MeCab binding using FFI.
BSD 2-Clause License
This library contains a part of MeCab interface definitions, which is licensed under BSD 3-Clause License as stated there.
First make sure you have enabled FFI extension, which is bundled with PHP. Then execute the Composer command:
composer require "ranvis/mecab:^0.3"
Make sure you have installed MeCab 0.996 (or later compatible version) on your system along with the dictionary. On Windows and some Linux distros, there should be a pre-built package.
Last but not least, if you are going to use the library from non-CLI environment such as web server, ffi.enable=true
instead of the restricted default ffi.enable=preload
must be set in the system INI configuration used by the SAPI.
use Ranvis\MeCab;
require_once __DIR__ . '/vendor/autoload.php';
$mecab = new MeCab\Env(); // libmecab.{so,dll} should be in the PATH directory
//$mecab = new MeCab\Env('libmecab.so.2'); // or libmecab.so.2 in it
//$mecab = new MeCab\Env('/usr/lib64/libmecab.so.2'); // or specify explicitly
var_dump($mecab->getVersion());
$tagger = $mecab->tagger();
//$tagger = $mecab->tagger(['--rcfile', '/path/to/mecabrc']);
foreach ($tagger->getDictionaryInfo() as $info) {
$name = $info->getFileName();
$name = substr($name, strlen(dirname($name, 2)));
printf("Dictionary: %s, Version: %d, Encoding: %s\n", $name, $info->getVersion(), $info->getCharset());
}
$headNode = $tagger->parseToNode("メカブはおやつに入りますか?");
foreach ($headNode as $node) {
echo $node->surface() . ": " . $node->feature() . "\n";
}
Loading dynamic library using script via FFI extension has a small overhead compared with native PHP extension. This can be mitigated by using FFI's preload feature. With preloading, daemon-like SAPI such as FPM can preprocess initialization of the library and reuse it afterwards.

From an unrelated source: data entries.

Definition load_trade_education (countries : list Country.t) : Py unit :=
  print "Creating trade and education data..." ;;
  data <- for_acc countries trade_education_country [] ;;
  to_sql "trade_education" (TradeEduTable data) ;;
  print ("✓ Loaded " +:+ pretty (length data) +:+ " trade/education records").

End Model.

(** ** The specification *)

(** The ranges of the base secondary enrollment, tertiary enrollment and
    education expenditure of an income group. *)
Definition education_ranges (income_group : string)
  : (Q * Q) * (Q * Q) * (Q * Q) :=
  if String.eqb income_group "High income" then ((95, 105), (60, 90), (4, 6))
  else if String.eqb income_group "Upper middle income" then
    ((75, 95), (30, 60), (3.5, 5.5))
  else if String.eqb income_group "Lower middle income" then
    ((50, 80), (15, 40), (3, 5))
  else ((30, 60), (5, 20), (2, 4)).

(** The base values of a country: trade, secondary, tertiary,
    expenditure. *)
Record Bases : Type := mkBases {
  b_trade : Q;
  b_secondary : Q;
  b_tertiary : Q;
  b_expenditure : Q;
}.

(** Base values within the ranges of an income group. *)
Definition bases_in_range (income_group : string) (b : Bases) : Prop :=
  let '(r_sec, r_ter, r_gov) := education_ranges income_group in
  (40 <= b_trade b /\ b_trade b <= 150)
  /\ (fst r_sec <= b_secondary b /\ b_secondary b <= snd r_sec)
  /\ (fst r_ter <= b_tertiary b /\ b_tertiary b <= snd r_ter)
  /\ (fst r_gov <= b_expenditure b /\ b_expenditure b <= snd r_gov).

(** The secondary and tertiary rates of a year, which no draw enters. *)
Definition secondary_rate (b : Bases) (year : Z) : Q :=
  py_round (py_min 105 (b_secondary b + inject_Z (year - 2015) * 0.5)) 2.

Definition tertiary_rate (b : Bases) (year : Z) : Q :=
  py_round (b_tertiary b + inject_Z (year - 2015) * 0.3) 2.

(** The row of [year] for country [c] with base values [b]. *)
Definition trade_education_row_spec (c : Country.t) (b : Bases) (year : Z)
    (r : TradeEduRow.t) : Prop :=
  TradeEduRow.country_code r = Country.country_code c
  /\ TradeEduRow.year r = year
  /\ TradeEduRow.secondary_enrollment_rate r = secondary_rate b year
  /\ TradeEduRow.tertiary_enrollment_rate r = tertiary_rate b year
  /\ exists trade_noise gov_noise,
       (-10 <= trade_noise /\ trade_noise <= 10)
       /\ (-0.5 <= gov_noise /\ gov_noise <= 0.5)
       /\ TradeEduRow.trade_pct_gdp r = py_round (b_trade b + trade_noise) 2
       /\ TradeEduRow.government_expenditure_education_pct r
          = py_round (b_expenditure b + gov_noise) 2.

(** The nine rows of a country: base values in the ranges of the income
    group, one row per year in increasing order. *)
Definition trade_education_block_spec (c : Country.t)
    (rows : list TradeEduRow.t) : Prop :=
  exists b,
    bases_in_range (Country.income_group c) b
    /\ Forall2 (trade_education_row_spec c b) (py_range 2015 2024) rows.

(** The table: the blocks of the countries in catalog order. *)
Definition trade_education_table_spec (countries : list Country.t)
    (rows : list TradeEduRow.t) : Prop :=
  blocks_table trade_education_block_spec countries rows.

(** The row of one year, as the block the loop over the years appends. *)
Definition trade_education_year_block (c : Country.t) (b : Bases) (year : Z)
    (out : list TradeEduRow.t) : Prop :=
  exists r, out = [r] /\ trade_education_row_spec c b year r.

(** The key of a row of the table. *)
Definition trade_education_key (r : TradeEduRow.t) : string * Z :=
  (TradeEduRow.country_code r, TradeEduRow.year r).

(** The line printed after the write, for a table of [n] rows. *)
Definition trade_education_closing (n : nat) : string :=
  "✓ Loaded " +:+ pretty n +:+ " trade/education records".

(** The state [load_trade_education] ends in when nothing fails: 22 draws
    per country, the table replaced, two lines printed. *)
Definition trade_education_loaded (n : nat) (rows : list TradeEduRow.t)
    (w : World) : World :=
  add_line ("✓ Loaded " +:+ pretty (length rows)
            +:+ " trade/education records")
    (set_table "trade_education" (TradeEduTable rows)
       (advance_rng_by (22 * n)
          (add_line "Creating trade and education data..." w))).

(** A catalog entry of an income group the script does not know. *)
Definition hyperborea : Country.t :=
  Country.mk "HYP" "Hyperborea" "Europe & Central Asia" "Unclassified" None.

(** A stream under which the cap of the secondary rate is reached: the
    first country, of high income, draws a base secondary enrollment of
    104.99. *)
Definition capped_stream : list Z := [0; 999]%Z.

(** ** The ranges *)

(** Whatever the group, the base values lie in these intervals. *)
Lemma bases_in_range_bounds (g : string) (b : Bases) :
  bases_in_range g b ->
  (40 <= b_trade b /\ b_trade b <= 150)
  /\ (30 <= b_secondary b /\ b_secondary b <= 105)
  /\ (5 <= b_tertiary b /\ b_tertiary b <= 90)
  /\ (2 <= b_expenditure b /\ b_expenditure b <= 6).
Proof.
  unfold bases_in_range, education_ranges.
  repeat destruct (String.eqb _ _); cbn; intros H; repeat split; lra.
Qed.

(** A group that is none of the three named in the chain gets the ranges
    of low income. *)
Lemma education_ranges_else (g : string) :
  g ∉ ["High income"; "Upper middle income"; "Lower middle income"] ->
  education_ranges g = ((30, 60), (5, 20), (2, 4)).
Proof.
  rewrite !not_elem_of_cons. intros (H1 & H2 & H3 & _).
  unfold education_ranges.
  rewrite !(proj2 (String.eqb_neq _ _)) by assumption. reflexivity.
Qed.

(** The years of the loop. *)
Lemma year_offset_bounds (year : Z) :
  year ∈ py_range 2015 2024 ->
  0 <= inject_Z (year - 2015) /\ inject_Z (year - 2015) <= 8.
Proof.
  intros [H1 H2]%py_range_elem_of.
  split; [change 0 with (inject_Z 0) | change 8 with (inject_Z 8)];
    apply inject_Z_le; lia.
Qed.

(** ** The model meets the specification *)

Section Refinement.
Context {RS : RandomSource} {ST : Storage}.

To make use of this, we need to generate a header file for MeCab once.
Run bundled gen_mecab_preloader
command with the destination (and MeCab library name/path).
$ mkdir ffi_preload.d
$ vendor/bin/gen_mecab_preloader ffi_preload.d/mecab.h /path/to/libmecab.so
Generated: ffi_preload.d/mecab.h
Then set ffi.preload
ini value to point to the file.
(The header file may have to be regenerated in case this library is largely updated.)
Now to see if it works, we use CLI to run the following script.
Notice that MeCab\Env
is now instantiated with the MeCab\Env::fromScope()

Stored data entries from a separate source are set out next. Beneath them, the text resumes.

(* ===== verification/Observed.v ===== *)
(** * Observed: the whole of [main], on every host and storage

    [main] prints its banner, connects, runs the body of [try], handles
    its exception and closes the connection.  [main_observed] computes
    what a run shows (its result, the lines printed, the tracebacks, the
    number of draws, whether the connection is closed) from the host and
    the storage alone, and [main_tables] the tables it leaves from the rows
    the generators make.  [main_final] says that this is what [main] does,
    for every random stream; the theorems that follow read off it what a
    run shows when a write fails and what two runs on different random
    streams have in common. *)

From Stdlib Require Import QArith ZArith List String Lia.
From stdpp Require Import base tactics option list strings gmap.
From S2P Require Import Prelude PyNum Effects Format Schema World Catalog.
From S2P Require Import Gdp Inequality Poverty TradeEdu Main Report.

Local Open Scope string_scope.
Local Open Scope list_scope.
Local Open Scope py_scope.

(** ** What a run shows *)

(** What a run of [main] shows: its result, the lines it prints, the
    tracebacks, the draws it makes and whether it closes the connection. *)
Record Observed : Type := mkObserved {
  o_result : result Exn unit;
  o_lines : list string;
  o_traces : list Exn;
  o_draws : nat;
  o_closed : bool;
}.

(** A run that shows [o] and leaves [tables], from the state [w]. *)
Definition shows (o : Observed) (tables : gmap string Table) (w : World)
    (out : result Exn unit * World) : Prop :=
  out.1 = o_result o
  /\ rng_pos out.2 = (o_draws o + rng_pos w)%nat
  /\ db out.2 = tables
  /\ console out.2 = console w ++ o_lines o
  /\ traces out.2 = traces w ++ o_traces o
  /\ conn_open out.2 = conn_open w && negb (o_closed o).

Section Observed.
Context {ST : Storage} {HO : Host}.

(** The report of the body of [try] on a database that holds [tables]:
    the schema script is read and run first, and no loader runs when
    either fails. *)
Definition try_report (tables : gmap string Table) : Report :=
  match file_content "schema.sql" with
  | None =>
      mkReport ["Creating database schema..."] 0
        (Some (FileNotFoundError "schema.sql"))
  | Some script =>
      if script_ok script tables then
        let r := loaders_report write_ok loader_steps in
        mkReport (try_lines r) (r_draws r) (r_error r)
      else mkReport ["Creating database schema..."] 0
             (Some (DatabaseError "executescript"))
  end.

(** The tables the body of [try] leaves, from the rows generated. *)
Definition try_tables (g : list GdpRow.t) (i : list InequalityRow.t)
    (p : list PovertyRow.t) (t : list TradeEduRow.t)
    (tables : gmap string Table) : gmap string Table :=
  match file_content "schema.sql" with
  | None => tables
  | Some script =>
      if script_ok script tables then
        written_tables write_ok (load_steps g i p t)
          (script_effect script tables)
      else script_effect script tables
  end.

(** What [main] shows once the connection is made: the handler turns the
    exception of [try] into a line and a traceback, [main] returns
    normally and the connection is closed. *)
Definition observed_of (r : Report) : Observed :=
  mkObserved (Ok tt)
    (banner ++ r_lines r
     ++ match r_error r with Some e => [error_line e] | None => [] end)
    (match r_error r with Some e => [e] | None => [] end) (r_draws r) true.

(** A refused connection is raised to the caller after the banner. *)
Definition main_observed (tables : gmap string Table) : Observed :=
  if can_connect DB_PATH then observed_of (try_report tables)
  else mkObserved (Raise connect_error) banner [] 0 false.

Definition main_tables (g : list GdpRow.t) (i : list InequalityRow.t)
    (p : list PovertyRow.t) (t : list TradeEduRow.t)
    (tables : gmap string Table) : gmap string Table :=
  if can_connect DB_PATH then try_tables g i p t tables else tables.

End Observed.

(** ** [main] does what the report says *)

Section Main.
Context {RS : RandomSource} {ST : Storage} {HO : Host}.

(** The body of [try] on every host: its result, its progress and the
    tables it leaves. *)
Lemma main_try_observed (w : World) :
  conn_open w = true ->
  exists g i p t,
    tables_spec g i p t
    /\ wp main_try
         (fun res s =>
            let r := try_report (db w) in
            res = report_result r /\ advanced (r_draws r) (r_lines r) w s
            /\ db s = try_tables g i p t (db w)) w.
Proof.
  intros Ho. unfold try_report, try_tables.
  destruct (file_content "schema.sql") as [script|] eqn:Hf;
    [destruct (script_ok script (db w)) eqn:Hs |];
    [destruct (generators_outcome script w Ho) as (g & i & p & t & Hspec & Hrun)
    | destruct (generators_outcome "" w Ho) as (g & i & p & t & Hspec & _) ..];
    exists g, i, p, t; (split; [exact Hspec |]).
  - destruct (main_try_report script w g i p t Ho Hf Hs Hspec Hrun) as [Hr Ha].
    unfold wp. repeat split; [exact Hr | apply Ha ..|].
    exact (main_try_store_of script w Ho Hf Hs g i p t Hrun).
  - pose proof (create_schema_run script w Ho Hf) as E. rewrite Hs in E.
    unfold main_try. apply wp_bind, (wp_run _ _ _ _ _ E).
    repeat split; cbn; rewrite ?Nat.add_0_l; auto.
  - unfold main_try.
    apply wp_bind, (wp_run _ _ _ _ _ (create_schema_missing w Hf)).
    repeat split; cbn; rewrite ?Nat.add_0_l; auto.
Qed.

(** From the body of [try] to [main]: the banner before, the handler and
    the close after. *)
Lemma main_of_try (w : World) (r : Report) (tables : gmap string Table) :
  can_connect DB_PATH = true ->
  wp main_try
    (fun res s => res = report_result r
                  /\ advanced (r_draws r) (r_lines r) (connected w) s
                  /\ db s = tables) (connected w) ->
  shows (observed_of r) tables w (main w).
Proof.
  intros Hcan. unfold wp, run_result, run_state, report_result, shows.
  rewrite main_run, Hcan.
  destruct (connected_parts w) as (_ & Hr & Hc & Ht & Ho).
  destruct (main_try (connected w)) as [res w1]. cbn [fst snd].
  intros (-> & (Hp & Hcon & Htr & _) & Hdb).
  unfold observed_of, failed.
  destruct (r_error r) as [e|];
    cbn [fst snd o_result o_draws o_lines o_traces o_closed negb close_conn
         add_trace add_line rng_pos db console traces conn_open];
    rewrite Hp, Hcon, Htr, Hr, Hc, Ht, andb_false_r, <- ?app_assoc,
      ?app_nil_r; auto 10.
Qed.

(** The whole of [main], on every host and storage: what it shows is
    [main_observed], and it leaves the tables [main_tables] of rows
    generated from the catalog. *)
Lemma main_final (w : World) :
  exists g i p t,
    tables_spec g i p t
    /\ shows (main_observed (db w)) (main_tables g i p t (db w)) w (main w).
Proof.
  destruct (connected_parts w) as (Hd & _ & _ & _ & Ho).
  destruct (main_try_observed (connected w) Ho) as (g & i & p & t & Hspec & H).
  exists g, i, p, t. split; [exact Hspec |].
  unfold main_observed, main_tables.
  destruct (can_connect DB_PATH) eqn:Hcan.
  - rewrite <- Hd. exact (main_of_try w _ _ Hcan H).
  - rewrite main_run, Hcan. unfold shows.
    cbn [fst snd o_result o_draws o_lines o_traces o_closed negb].
    rewrite rng_pos_add_lines, console_add_lines, traces_add_lines,
      app_nil_r, andb_true_r.
    destruct (same_store_add_lines banner w) as [-> Ho']. auto 10.
Qed.

End Main.

(** ** A write that fails *)

(** The lines and the draws of loaders whose writes succeed. *)
Definition steps_lines (steps : list Step) : list string :=
  flat_map (fun d => [s_line d; s_closing d]) steps.

Definition steps_draws (steps : list Step) : nat :=
  sum_list (map s_draws steps).

(** The report stops at the first loader whose write fails. *)
Lemma loaders_report_stops (ok : string -> bool) (done : list Step) (s : Step)
    (rest : list Step) :
  Forall (fun d => ok (s_table d) = true) done ->
  ok (s_table s) = false ->
  loaders_report ok (done ++ s :: rest)
  = mkReport (steps_lines done ++ [s_line s]) (steps_draws done + s_draws s)
      (Some (DatabaseError (s_table s))).
Proof.
  intros Hdone Hfail.
  induction Hdone as [|d done Hd _ IH]; cbn [app loaders_report].
  - rewrite Hfail. reflexivity.
  - rewrite Hd, IH. cbn. rewrite Nat.add_assoc. reflexivity.
Qed.

Section FailedWrite.
Context {RS : RandomSource} {ST : Storage} {HO : Host}.

(** C16. When the write of a loader fails, after the writes of the loaders
    before it succeeded, [main] returns normally and closes the
    connection; the console shows the banner, the two lines of the schema,
    the two lines of each loader before, the first line of the loader
    that failed and the error line that names its table, and no summary;
    the traceback is printed; and the random generator has advanced by the
    draws of the loaders before and by all the draws of the loader that
    failed, which generates its rows before it writes. *)
Theorem main_stops_at_failed_write (script : string) (w : World)
    (done : list Step) (s : Step) (rest : list Step) :
  can_connect DB_PATH = true ->
  file_content "schema.sql" = Some script ->
  script_ok script (db w) = true ->
  loader_steps = done ++ s :: rest ->
  Forall (fun d => write_ok (s_table d) = true) done ->
  write_ok (s_table s) = false ->
  run_result main w = Ok tt
  /\ console (run_state main w)
     = console w ++ banner
       ++ ["Creating database schema..."; "✓ Schema created" +:+ nl]
       ++ steps_lines done
       ++ [s_line s; error_line (DatabaseError (s_table s))]
  /\ traces (run_state main w) = traces w ++ [DatabaseError (s_table s)]
  /\ rng_pos (run_state main w)
     = (steps_draws done + s_draws s + rng_pos w)%nat
  /\ conn_open (run_state main w) = false.
Proof.
  intros Hcan Hf Hs Hsteps Hdone Hfail.
  destruct (main_final w) as (g & i & p & t & _ & H).
  revert H. unfold shows, main_observed, try_report, run_result, run_state.
  rewrite Hcan, Hf, Hs, Hsteps, (loaders_report_stops _ _ _ _ Hdone Hfail).
  unfold observed_of, try_lines.
  cbn [o_result o_draws o_lines o_traces o_closed r_lines r_draws r_error
       negb].
  intros (-> & -> & _ & -> & -> & ->).
  rewrite andb_false_r, app_nil_r, <- !app_assoc. auto.
Qed.

End FailedWrite.

Lemma main_stops_at_failed_write_witness :
  let run := main (RS := lcg_source) (ST := failing_storage "inequality_metrics")
               (HO := plain_host sample_schema) initial_world in
  run.1 = Ok tt
  /\ console run.2
     = banner
       ++ ["Creating database schema..."; "✓ Schema created" +:+ nl;
           "Loading country metadata..."; "✓ Loaded 48 countries";
           "Creating GDP data..."; "✓ Loaded 432 GDP records";
           "Creating inequality data...";
           error_line (DatabaseError "inequality_metrics")]
  /\ traces run.2 = [DatabaseError "inequality_metrics"]
  /\ rng_pos run.2 = 1296%nat
  /\ conn_open run.2 = false.
Proof.
  apply (main_stops_at_failed_write (RS := lcg_source)
           (ST := failing_storage "inequality_metrics")
           (HO := plain_host sample_schema) sample_schema initial_world
           (take 2 loader_steps)
           (mkStep "inequality_metrics" "Creating inequality data..."
              "✓ Loaded 240 inequality records" 768)
           (drop 3 loader_steps));
    [reflexivity | reflexivity | reflexivity | reflexivity
    | repeat constructor | reflexivity].
Defined.

(** ** Two random streams *)

(** The row counts of the tables [main] leaves do not depend on the rows
    generated. *)
Lemma main_tables_counts `{ST : Storage} `{HO : Host} g i p t g' i' p' t'
    (tables : gmap string Table) (name : string) :
  tables_spec g i p t -> tables_spec g' i' p' t' ->
  table_count <$> main_tables g i p t tables !! name
  = table_count <$> main_tables g' i' p' t' tables !! name.
Proof.
  intros S S'. unfold main_tables, try_tables.
  destruct (can_connect DB_PATH); [| reflexivity].
  destruct (file_content "schema.sql") as [script|]; [| reflexivity].
  destruct (script_ok script tables); [| reflexivity].
  apply written_tables_lookup_fmap; [| reflexivity].
  pose proof (tables_spec_counts _ _ _ _ S) as C.
  pose proof (tables_spec_counts _ _ _ _ S') as C'.
  cbn [map table_count] in C, C'. rewrite <- C' in C.
  injection C as Hg Hi Hp Ht. unfold load_steps.
  repeat first [apply List.Forall2_cons | apply List.Forall2_nil];
    cbn [fst snd table_count]; auto.
Qed.

Section TwoStreams.
Context (RS1 RS2 : RandomSource) {ST : Storage} {HO : Host}.

(** C15. What a run shows does not depend on the random stream: on every
    host and storage and from every state, two runs of [main] on two
    random streams return the same result, print the same lines and the
    same tracebacks, make the same number of draws, leave the connection
    in the same state and leave tables of the same names with the same
    numbers of rows.  Only the values in the generated rows depend on the
    stream. *)
Theorem main_seed_independent (w : World) :
  let out1 := main (RS := RS1) w in
  let out2 := main (RS := RS2) w in
  out1.1 = out2.1
  /\ console out1.2 = console out2.2
  /\ traces out1.2 = traces out2.2
  /\ rng_pos out1.2 = rng_pos out2.2
  /\ conn_open out1.2 = conn_open out2.2
  /\ forall name, table_count <$> db out1.2 !! name
                  = table_count <$> db out2.2 !! name.
Proof.
  destruct (main_final (RS := RS1) w)
    as (g1 & i1 & p1 & t1 & S1 & Hr1 & Hp1 & Hd1 & Hc1 & Ht1 & Ho1).
  destruct (main_final (RS := RS2) w)
    as (g2 & i2 & p2 & t2 & S2 & Hr2 & Hp2 & Hd2 & Hc2 & Ht2 & Ho2).
  cbv zeta. rewrite Hr1, Hr2, Hp1, Hp2, Hd1, Hd2, Hc1, Hc2, Ht1, Ht2, Ho1, Ho2.
  repeat split. intros name. apply main_tables_counts; assumption.
Qed.

End TwoStreams.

static method instead of a new
operator, to take advantage of preloading.
$ cat <<'END' > preload_test.php
<?php
require_once __DIR__ . '/vendor/autoload.php';
use Ranvis\MeCab;
$mecab = MeCab\Env::fromScope();
var_dump($mecab->getVersion());
END
$ php -d ffi.preload=ffi_preload.d/*.h preload_test.php
string(5) "0.996"
If your PHP is running in daemon-like style like FPM, restart the daemon process to take effect.
Note: OPcache's preloading is not supported in Windows. (gh#4999)
Another way of preloading is to use OPcache's one.
OPcache also has a feature to preload classes that you use often.
FFI can be initialized during this step as well, provided that opcache.preload_user
is not set, or set as the current system user
on PHP 8.3 and later. (Usually it is not set.)
In the PHP script specified in opcache.preload
ini value, call MeCab\Env::preload()
as follows:
<?php // preloader.php
require_once __DIR__ . '/vendor/autoload.php';
\Ranvis\MeCab\Env::preload('/path/to/libmecab.so');
And then on the actual script, call MeCab\Env::fromScope()
to instantiate like the former example.
$ php -d opcache.preload=preloader.php preload_test.php
While this looks simpler than the former way, a header file will be silently created on the system's temporary directory everytime OPcache's preloading triggers; since FFI doesn't allow in-memory interface definitions for preloading as of PHP 8.3.